Notice that textValue has become <NSTextField: 0x1001417d0>, which ofcourse is driving the server nuts. The funny thing is this works great on the iphone. Just not the Mac. Thank you so much!

**note: There maybe syntax errors in here from my editing to take out a few things. But the problem still exists. :)
 
You're telling it to convert an NSTextField as an NSString, not the contents of the text field. You need to use the -stringValue method.
 
[NSString stringWithFormat: @"%@", someObject] puts the returned value for (NSString *)[someObject description] into that string.
 
[NSString stringWithFormat: @"%@", someObject] puts the returned value for (NSString *)[someObject description] into that string.

This code:
Code:
NSString * str = [NSString stringWithFormat: @"%@", someObject];
can be expressed more concisely as:
Code:
NSString * str = [someObject description];
The only difference one might expect is if someObject is nil.
 
This code:
Code:
NSString * str = [NSString stringWithFormat: @"%@", someObject];
can be expressed more concisely as:
Code:
NSString * str = [someObject description];
The only difference one might expect is if someObject is nil.
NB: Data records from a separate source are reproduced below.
Definition reason_for (number dep_count dependents : nat) : string :=
  if Nat.eqb number 1 then "No unmigrated dependencies — leaf node"
  else if Nat.ltb 5 dependents then "Blocks " +:+ show_nat dependents +:+ " downstream files"
  else "Depends on " +:+ show_nat dep_count +:+ " files from earlier waves".
Definition wave_file (node_by_id : gmap string Node) (deps_of dependents_of : Adjacency) (total_edges_for : gmap string nat)
    (number : nat) (id : string) : option WaveFile :=
  node ← node_by_id !! id;
  let path := file_path node in
  let dep_count := length (default [] (deps_of !! id)) in
  let dependents := length (default [] (dependents_of !! id)) in
  Some {| wave_path := path; file_type := file_type_from_path path; wave_node_type := node_type node;
          dependency_count := dep_count; dependent_count := dependents;
          reason := reason_for number dep_count dependents;
          estimated_complexity := estimate_complexity (default 0 (total_edges_for !! id)) |}.

(** The paths and the theme of the waves so far. *)
Record Built := {
  cumulative_paths : list string;
  last_theme : option string;
  built : list MigrationWave;
}.
Definition build_wave (file_of : nat → string → option WaveFile) (st : Built) (wave_ids : list string) : Built :=
  let number := S (length (built st)) in
  let wave_files := stable_sort by_path (omap (file_of number) wave_ids) in
  let theme := theme_for_wave (22, number) wave_files in
  let theme_changed := match last_theme st with Some prev => negb (String.eqb prev theme) | None => false end in
  {| cumulative_paths := cumulative_paths st ++ (wave_path <$> wave_files);
     last_theme := Some theme;
     built := built st ++ [{| wave_number := number; theme := theme; files := wave_files;
                              prerequisites := cumulative_paths st;
                              strangler_fig_checkpoint := Nat.eqb (number mod 3) 0 || theme_changed |}] |}.
Definition build_waves (file_of : nat → string → option WaveFile) (ws : list (list string)) : list MigrationWave :=
  built (foldl (build_wave file_of) {| cumulative_paths := []; last_theme := None; built := [] |} ws).

(** ** Bottlenecks *)

Definition most_dependents (a b : WaveFile) : Prop := dependent_count b <= dependent_count a.
#[local] Instance most_dependents_dec : RelDecision most_dependents :=
  λ a b, decide (dependent_count b <= dependent_count a).
(** [Vec::dedup_by_key], which looks at neighbors only. *)
Fixpoint dedup_paths (l : list WaveFile) : list WaveFile :=
  match l with
  | [] => []
  | f :: rest => f :: (fix go (k : string) (l : list WaveFile) : list WaveFile :=
                         match l with
                         | [] => []
                         | g :: rest => if String.eqb (wave_path g) k then go k rest else g :: go (wave_path g) rest
                         end) (wave_path f) rest
  end.
Definition bottleneck (f : WaveFile) : BottleneckFile :=
  {| bottleneck_path := wave_path f; blocks_count := dependent_count f;
     suggestion := "Extract shared logic from '" +:+ wave_path f +:+ "' into a separate library module to reduce coupling "
       +:+ "and allow parallel migration of the " +:+ show_nat (dependent_count f) +:+ " dependent file(s)." |}.
Definition bottlenecks (ws : list MigrationWave) : list BottleneckFile :=
  bottleneck <$> filter (λ f, 0 < dependent_count f) (take 5 (dedup_paths (stable_sort most_dependents (ws ≫= files)))).

(** ** The text *)

Definition lf : string := str1 LF.
Definition pad2 (s : string) : string := if Nat.ltb (String.length s) 2 then " " +:+ s else s.
Definition flow_line (w : MigrationWave) : string :=
  "Wave " +:+ pad2 (show_nat (wave_number w)) +:+ ": [" +:+ theme w +:+ "] (" +:+ show_nat (length (files w)) +:+ " files)"
  +:+ (if strangler_fig_checkpoint w then " ← Strangler-Fig Checkpoint" else "") +:+ lf.
Definition file_row (f : WaveFile) : string :=
  "| `" +:+ wave_path f +:+ "` | " +:+ file_type f +:+ " | " +:+ estimated_complexity f +:+ " | " +:+ reason f +:+ " |" +:+ lf.
Definition concat_str (l : list string) : string := foldr String.append "" l.
Definition wave_section (w : MigrationWave) : string :=
  "### Wave " +:+ show_nat (wave_number w) +:+ ": " +:+ theme w +:+ lf +:+ lf
  +:+ match prerequisites w with
      | [] => ""
      | ps => "_Prerequisites: " +:+ show_nat (length ps) +:+ " earlier files_" +:+ lf +:+ lf
      end
  +:+ "| File | Type | Complexity | Reason |" +:+ lf +:+ "|------|------|------------|--------|" +:+ lf
  +:+ concat_str (file_row <$> files w)
  +:+ (if strangler_fig_checkpoint w
       then lf +:+ "> **Strangler-Fig Checkpoint** — validate integration before proceeding." +:+ lf else "")
  +:+ lf.
Definition bottleneck_row (b : BottleneckFile) : string :=
  "| `" +:+ bottleneck_path b +:+ "` | " +:+ show_nat (blocks_count b) +:+ " | " +:+ suggestion b +:+ " |" +:+ lf.
Definition build_summary (project_id : string) (ws : list MigrationWave) (bs : list BottleneckFile)
    (cycles : list (list string)) : string :=
  "# Migration Order Plan: " +:+ project_id +:+ lf +:+ lf
  +:+ "**" +:+ show_nat (sum_list ((λ w, length (files w)) <$> ws)) +:+ " files** across **" +:+ show_nat (length ws)
  +:+ " waves**" +:+ lf +:+ lf
  +:+ match ws with
      | [] => ""
      | _ => "## Dependency Flow" +:+ lf +:+ lf +:+ "```" +:+ lf +:+ concat_str (flow_line <$> ws) +:+ "```" +:+ lf +:+ lf
      end
  +:+ "## Waves" +:+ lf +:+ lf +:+ concat_str (wave_section <$> ws)
  +:+ match bs with
      | [] => ""
      | _ => "## Bottleneck Files" +:+ lf +:+ lf +:+ "| File | Blocks | Suggestion |" +:+ lf
             +:+ "|------|--------|------------|" +:+ lf +:+ concat_str (bottleneck_row <$> bs) +:+ lf
      end
  +:+ match cycles with
      | [] => ""
      | _ => "## Circular Dependencies Detected" +:+ lf +:+ lf
             +:+ "> Cycles were automatically broken by removing the weakest back-edge," +:+ lf
             +:+ "> but manual refactoring is recommended." +:+ lf +:+ lf
             +:+ concat_str (imap (λ i cycle, show_nat i +:+ ". `" +:+ join " → " cycle +:+ "`" +:+ lf) cycles) +:+ lf
      end.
True in this case, I was meaning more broadly though in that if have a more general formatting string...

[NSString stringWithFormat: @"some int = %d some object = %@", someInt, someObject];

If someObject is an NSString, or probably a subclass of NSString, you get the string in the %@'s position. Otherwise [someObject description] is placed in the %@'s position. You can override -(NSString *) description; to return any string you'd like (for instance a print out of the ivar values) but the default NSObject's implementation is to return "ClassName memory address".

In fact, NSString has overridden the description method to just return the string itself. Hence NSLog(@" str value %@ and str description %@", str, [str desctiption]); logs the string itself in both locations.

EDIT: also in the above codefragments (chown33's), after asignment both str's will be nil if someObject = nil. And if logged or formatted into another string you will get (null) in the position.
 
EDIT: also in the above codefragments (chown33's), after asignment both str's will be nil if someObject = nil.

Not so. The stringWithFormat: one will format and return a NSString* containing "(null)". The other one will return nil.

Code:
	NSString * nilly1 = [NSString stringWithFormat: @"%@", nil];
	NSLog( @" nilly1: %@, %d", nilly1, (nilly1 == nil) );

	nilly1 = nil;
	NSString * nilly2 = [nilly1 description];
	NSLog( @" nilly2: %@, %d", nilly2, (nilly2 == nil) );
Output:
Code:
2010-04-30 14:01:04.143 a.out[6998]  nilly1: (null), 0
2010-04-30 14:01:04.143 a.out[6998]  nilly2: (null), 1
 
Not so. The stringWithFormat: one will format and return a NSString* containing "(null)". The other one will return nil.

Code:
	NSString * nilly1 = [NSString stringWithFormat: @"%@", nil];
	NSLog( @" nilly1: %@, %d", nilly1, (nilly1 == nil) );

	nilly1 = nil;
	NSString * nilly2 = [nilly1 description];
	NSLog( @" nilly2: %@, %d", nilly2, (nilly2 == nil) );
Output:
Code:
2010-04-30 14:01:04.143 a.out[6998]  nilly1: (null), 0
2010-04-30 14:01:04.143 a.out[6998]  nilly2: (null), 1
Lol yeah, why didn't I think of that. True, the stringWithFormat one will actually make a string just containing (null).